Kkamang y Ppupu se apoyaron en el escritorio, observando a Leonardo.
Al notarlos, Leonardo dijo:
“…Tener dos criaturas eternas invocadas a esa edad, eso sí que es impresionante.”
Una creciente sensación de orgullo se extendió por el rostro de Tie.
El niño dejó de lado su momentánea desconfianza y sonrió.
“Jeje. ¡El tío caca de pájaro también es impresionante! ¡Tienes muchísimos subordinados!”
Al recordar el día en que se conocieron frente a la Oficina de Indemnizaciones, una expresión de ligero nerviosismo apareció en el rostro de Leonardo.
Se frotó la mejilla inconscientemente y preguntó:
“……Gracias. ¿Lavaste bien ese pañuelo, entonces?”
“¡Sí! ¡La tía Marshall ayudó, así que volvió a quedar blanco!”
“Bien. Eso es una suerte.”
“Entonces, eh, ¿de quién es ese cuaderno?”
Ante la pregunta tan directa, Leonardo bajó la mirada hacia el cuaderno que tenía en las manos.
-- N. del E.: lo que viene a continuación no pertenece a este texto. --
Lemma for_each_fixup_ok F o s r : rw_ready o -> holds o (fill C s) -> kept F s -> fold_err (fix_prop delta) (d_props F) s = Some r ->
  exists rc o', for_each_property_offset id (fun x => update_reference (d_off s) x delta) (d_off F) o = Some (rc, o') /\ updated o s r rc o'.
Proof.
  intros Hr Ht Hk Hf. pose proof Ht as (_ & H0 & e & _ & Hn & _). assert (at_tag (d_off (fill C s))) as Hg by (by rewrite H0). pose proof (rw_read _ Hr) as R. destruct (within_at o R _ e F Hg Hn (Hk s eq_refl)) as (eF & HFg & HFn).
  destruct (node_range o R F eF HFg HFn) as (o1 & Htk & Hi & Hg1 & _ & ? & ? & ? & ?). unfold for_each_property_offset, mbind, M_bind, get, lift, id.
  unfold fdt_first_property_offset. rewrite (token_check o R _ _ (proj1 HFg) Htk (proj2 HFg)). cbn [mbind option_bind]. destruct (Z.ltb_spec o1 0); [lia|]. rewrite (nextprop_tree o R _ _ _ _ Hi Hg1).
  apply (update_props_ok F (d_props F) []); [done| |done..]. pose proof (props_increase o R _ _ _ _ Hi Hg1). pose proof (node_end_bound o R F eF HFg HFn). pose proof (bo_size _ (rb_ok _ R)). unfold blob_fuel, zlen in *. lia.
Qed.
End Walk.

(** ** All nodes *)

(** A node and what became of it are at the same place. *)
Definition same_place (k k' : dt) : Prop := d_off k' = d_off k /\ d_name k' = d_name k.

Lemma fold_err_place {A} (f : A -> dt -> res dt) l : (forall x s s', x ∈ l -> f x s = Some (inl s') -> same_place s s') -> forall s s', fold_err f l s = Some (inl s') -> same_place s s'.
Proof.
  induction l as [|x l IH]; intros Hf s s' H; cbn [fold_err] in H; [by injection H as <-|]. destruct (f x s) as [[s1|]|] eqn:E; try done. cbn [res_bind] in H. destruct (Hf x s s1 ltac:(by left) E) as [H1 H2].
  destruct (IH ltac:(intros y a b Hy; apply Hf; by right) s1 s' H). split; congruence.
Qed.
Poco después, respondió lentamente.
“Es de mi hermano pequeño.”
“¿Hermanito? ¿Tío Alexander?”
Al oír el extraño nombre que salió de la boca del niño, Leonardo se echó a reír.
Negó suavemente con la cabeza.
“No. Otro hermanito.”
Los labios de Tie se entreabrieron ligeramente.
Mientras comía ayer, Tie había captado a grandes rasgos el pedido de los hermanos Luminen.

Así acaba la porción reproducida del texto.